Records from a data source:
(** The dialect test of [createSQL], in words. *)
Lemma MatchString_numeric (sql : string) :
  MatchString numericPlaceHolderRegexp sql = true <-> has_numeric_placeholder sql.
Proof.
  unfold has_numeric_placeholder.
  induction sql as [|c sql IH]; cbn [MatchString].
  - destruct (match_at numericPlaceHolderRegexp "") eqn:Hm.
    + assert (Hn : match_at numericPlaceHolderRegexp "" <> None) by congruence.
      apply match_at_numeric in Hn. destruct Hn as (d & rest & H & _).
      discriminate.
    + split; [discriminate|].
      intros (pre & d & rest & H & _). destruct pre; discriminate.
  - destruct (match_at numericPlaceHolderRegexp (String c sql)) eqn:Hm.
    + assert (Hn : match_at numericPlaceHolderRegexp (String c sql) <> None)
        by congruence.
      apply match_at_numeric in Hn. destruct Hn as (d & rest & H & Hd).
      split; [|reflexivity]. intros _.
      exists EmptyString, d, rest. split; assumption.
    + rewrite IH. split.
      * intros (pre & d & rest & H & Hd).
        exists (String c pre), d, rest. split; [|assumption].
        cbn [append]. now rewrite H.
      * intros (pre & d & rest & H & Hd).
        destruct pre as [|c' pre]; cbn [append] in H.
        -- assert (Hn : match_at numericPlaceHolderRegexp (String c sql) <> None).
           { apply match_at_numeric. exists d, rest. split; assumption. }
           congruence.
        -- inversion H. subst. exists pre, d, rest. split; [reflexivity|assumption].
Qed.

(** Cutting at the matches of [\?] is cutting at the [?]s. *)
Lemma segments_sqlRegexp (s : string) :
  segments (scan sqlRegexp 0 s) = split_qmark s.
Proof.
  induction s as [|c s IH]; [reflexivity|].
  cbn [scan split_qmark]. rewrite match_at_sqlRegexp.
  destruct (is_qmark c); cbn [segments]; rewrite IH; reflexivity.
Qed.

Lemma Split_sqlRegexp (s : string) :
  Split sqlRegexp s = let (h, t) := split_qmark s in h :: t.
Proof.
  destruct s as [|c s]; [reflexivity|].
  unfold Split. now rewrite segments_sqlRegexp.
Qed.

Lemma split_qmark_append (seg s : string) :
  count is_qmark seg = 0 ->
  split_qmark (seg ++ s) = let (h, t) := split_qmark s in (seg ++ h, t).
Proof.
  induction seg as [|c seg IH]; cbn [append count split_qmark].
  - intros _. now destruct (split_qmark s).
  - destruct (is_qmark c) eqn:Hc; [discriminate|].
    intros H. rewrite IH by exact H.
    destruct (split_qmark s). reflexivity.
Qed.

Lemma split_qmark_none (seg : string) :
  count is_qmark seg = 0 -> split_qmark seg = (seg, []).
Proof.
  intros H. rewrite <- (append_nil_r seg) at 1.
  rewrite split_qmark_append by exact H.
  cbn. now rewrite append_nil_r.
Qed.

Lemma split_qmark_hole (seg s : string) :
  count is_qmark seg = 0 ->
  split_qmark (seg ++ String "?" s) = let (h, t) := split_qmark s in (seg, h :: t).
Proof.
  intros H. rewrite split_qmark_append by exact H.
  cbn [split_qmark]. change (is_qmark "?") with true.
  destruct (split_qmark s). now rewrite append_nil_r.
Qed.

Lemma split_join (seg0 : string) (segs : list string) :
  Forall (fun seg => count is_qmark seg = 0) (seg0 :: segs) ->
  split_qmark (join_qmark seg0 segs) = (seg0, segs).
Proof.
  revert seg0. induction segs as [|seg1 segs IH]; intros seg0 H; cbn [join_qmark].
  - apply split_qmark_none. now inversion H.
  - inversion H as [|? ? H0 Hrest]; subst.
    rewrite split_qmark_hole by exact H0.
    now rewrite IH by exact Hrest.
Qed.

Lemma concat_split (s : string) :
  (let (h, t) := split_qmark s in h ++ concat t) = remove is_qmark s.
Proof.
  induction s as [|c s IH]; [reflexivity|].
  cbn [split_qmark remove].
  destruct (split_qmark s) as [h t].
  destruct (is_qmark c); cbn [concat append]; now rewrite <- IH.
Qed.

(** *** The placeholder expression and its replacement *)

Lemma digits_of_uint (d : Decimal.uint) :
  all is_digit (NilEmpty.string_of_uint d) = true.
Proof. induction d; cbn [NilEmpty.string_of_uint all]; try reflexivity; exact IHd. Qed.

Lemma Sprint_d_digits (n : nat) : all is_digit (Fmt.Sprint_d (Z.of_nat n)) = true.
Proof.
  unfold Fmt.Sprint_d, NilZero.string_of_int.
  destruct (Z.of_nat n) as [|p|p] eqn:Hn; [reflexivity| |lia].
  cbn [Z.to_int]. unfold NilZero.string_of_uint.
  destruct (Pos.to_uint p) eqn:Hp; try (rewrite <- Hp; apply digits_of_uint).
  reflexivity.
Qed.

#### Instructions to follow
Working through the records above, copy each line in which "assumption" is found.

#### Final answer
      exists EmptyString, d, rest. split; assumption.
        exists (String c pre), d, rest. split; [|assumption].
           { apply match_at_numeric. exists d, rest. split; assumption. }
        -- inversion H. subst. exists pre, d, rest. split; [reflexivity|assumption].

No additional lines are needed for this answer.